* _Task details_
Which lines run from the one containing "in_flight (step rt sc ev) = [] /\" to the end of the entries? Copy them exactly, both ends included, and give nothing else.

═════ Material for this exercise

(** * Snapshot manager: parser, context model, chunker and relevance trimmer

    Shallow embedding of [src/libs/snapshot_manager/snapshot_parser.py],
    [transform_with_context.py] and [nodebased_chunking.py].

    Modelling conventions.
    - A Python [str] is a [string]; each [ascii] stands for the code point
      of the same number (0..255), and the character classes used by the
      regular expressions ([\s], [\w], [\d], line boundaries, [lower]) are
      the Unicode ones restricted to that range.
    - Python objects that are mutated while shared ([Node], the item
      dictionaries) live in a store; a reference to the object is its
      index in the store, which also plays the role of [id(obj)].
    - A Python list used as a stack is a Rocq list whose head is the top.
    - Loops that Python writes as [while stack:] take a fuel argument;
      [Raise OutOfFuel] is returned when it runs out. *)

From Stdlib Require Import ZArith Ascii String.
From stdpp Require Import gmap strings list pretty sorting.

Local Open Scope string_scope.
Local Open Scope list_scope.
Local Open Scope nat_scope.

(** ** Outcomes of fallible code *)

Inductive exn := IndexError | KeyError | OutOfFuel.

Inductive result (A : Type) :=
  | Ok (a : A)
  | Raise (e : exn).
Arguments Ok {A} a.
Arguments Raise {A} e.

#[global] Instance result_ret : MRet result := λ A a, Ok a.
#[global] Instance result_bind : MBind result := λ A B k r,
  match r with
  | Ok a => k a
  | Raise e => Raise e
  end.

(** ** Characters and strings *)

Module Text.

Definition code (c : ascii) : N := N_of_ascii c.

Definition between (lo hi : N) (c : ascii) : bool :=
  ((lo <=? code c) && (code c <=? hi))%N.

(** [str.isspace] / the regex class [\s]. *)
Definition is_space (c : ascii) : bool :=
  between 9 13 c || between 28 31 c || between 32 32 c
  || between 133 133 c || between 160 160 c.

(** Line boundaries of [str.splitlines]. *)
Definition is_linebreak (c : ascii) : bool :=
  between 10 13 c || between 28 30 c || between 133 133 c.

Definition is_digit (c : ascii) : bool := between 48 57 c.
Definition is_upper (c : ascii) : bool := between 65 90 c.
Definition is_lower (c : ascii) : bool := between 97 122 c.
Definition is_underscore (c : ascii) : bool := between 95 95 c.

(** The class [[a-zA-Z_]]. *)
Definition is_role_char (c : ascii) : bool :=
  is_upper c || is_lower c || is_underscore c.

(** The class [[a-zA-Z0-9]]. *)
Definition is_alnum_ascii (c : ascii) : bool :=
  is_upper c || is_lower c || is_digit c.

(** The regex class [\w]: [str.isalnum] or underscore. *)
Definition is_word (c : ascii) : bool :=
  is_alnum_ascii c || is_underscore c
  || between 170 170 c || between 178 179 c || between 181 181 c
  || between 185 186 c || between 188 190 c
  || between 192 214 c || between 216 246 c || between 248 255 c.

Definition LF : ascii := ascii_of_N 10.
Definition CR : ascii := ascii_of_N 13.
Definition DQUOTE : ascii := ascii_of_N 34.

Definition is_char (d c : ascii) : bool := (code c =? code d)%N.

(** [s] between double quotes. *)
Definition quoted (s : string) : string :=
  String DQUOTE s +:+ String DQUOTE EmptyString.
Lemma started_exec (rt : Runtime) (evs : list Event) (sc : Sched) :
  started (exec rt evs sc) = (started sc + calls_made evs)%nat.
Proof.
  unfold exec, calls_made. revert sc.
  induction evs as [|ev evs IH]; intros sc; cbn [fold_left List.filter length]; [lia|].
  rewrite IH. destruct ev as [|i]; unfold step; cbn [length].
  - destruct (advance rt (getPty rt) (modstate sc)) as [[c|k] s']; cbn; lia.
  - destruct (find_call i (in_flight sc)) as [k|]; [|lia].
    destruct (advance rt k (modstate sc)) as [[c|k'] s']; cbn; lia.
Qed.

(** X2: a call of [getPty] hands at most one module to [import()]: after
    any events, whatever the interleaving, [import()] was called at most
    as often as [getPty()] was. *)
Theorem imports_bounded_by_calls (rt : Runtime) (evs : list Event) :
  (length (loads (modstate (exec rt evs boot))) <= calls_made evs)%nat.
Proof.
  destruct (exec_ok rt evs boot (boot_ok rt)) as (_ & _ & _ & Hl).
  by rewrite started_exec in Hl.
Qed.

Lemma advance_getPty_no_native (rt : Runtime) (s : State) :
  isTermux rt = false -> isLinuxArm64 rt = false ->
  (cached s = None \/ cached s = Some None) ->
  exists s', advance rt (getPty rt) s = (Done (Normal None), s') /\
             loads s' = loads s /\ cached s' = Some None.
Proof.
  intros HT HL Hc.
  unfold getPty, getPty_termux, getPty_linux_arm64, getPty_fallback, logDebug.
  cbn [advance mbind Prog_bind bind get_cached]. rewrite HT, HL. cbn [negb andb].
  destruct (cached s) as [v|] eqn:Hcv.
  - destruct Hc as [Hc|Hc]; [discriminate|]. injection Hc as ->.
    cbn [advance]. eauto.
  - destruct (PTY_DEBUG rt); cbn; eauto.
Qed.

Lemma step_no_native (rt : Runtime) (sc : Sched) (ev : Event) :
  isTermux rt = false -> isLinuxArm64 rt = false ->
  in_flight sc = [] -> loads (modstate sc) = [] ->
  (cached (modstate sc) = None \/ cached (modstate sc) = Some None) ->
  Forall (fun t => snd t = Normal None) (returned sc) ->
  in_flight (step rt sc ev) = [] /\
  loads (modstate (step rt sc ev)) = [] /\
  (cached (modstate (step rt sc ev)) = None \/
   cached (modstate (step rt sc ev)) = Some None) /\
  Forall (fun t => snd t = Normal None) (returned (step rt sc ev)) /\
  length (returned (step rt sc ev)) = (length (returned sc) + calls_made [ev])%nat.
Proof.
  intros HT HL Hin Hld Hc Hret. destruct ev as [|i]; unfold step.
  - destruct (advance_getPty_no_native rt (modstate sc) HT HL Hc) as (s' & -> & Hl & Hc').
    cbn [settle in_flight modstate returned]. repeat split; auto.
    + congruence.
    + apply Forall_app. split; auto.
    + rewrite length_app. reflexivity.
  - rewrite Hin. cbn. repeat split; auto.
Qed.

══════════

* _Solution to this exercise_
  in_flight (step rt sc ev) = [] /\
  loads (modstate (step rt sc ev)) = [] /\
  (cached (modstate (step rt sc ev)) = None \/
   cached (modstate (step rt sc ev)) = Some None) /\
  Forall (fun t => snd t = Normal None) (returned (step rt sc ev)) /\
  length (returned (step rt sc ev)) = (length (returned sc) + calls_made [ev])%nat.
Proof.
  intros HT HL Hin Hld Hc Hret. destruct ev as [|i]; unfold step.
  - destruct (advance_getPty_no_native rt (modstate sc) HT HL Hc) as (s' & -> & Hl & Hc').
    cbn [settle in_flight modstate returned]. repeat split; auto.
    + congruence.
    + apply Forall_app. split; auto.
    + rewrite length_app. reflexivity.
  - rewrite Hin. cbn. repeat split; auto.
Qed.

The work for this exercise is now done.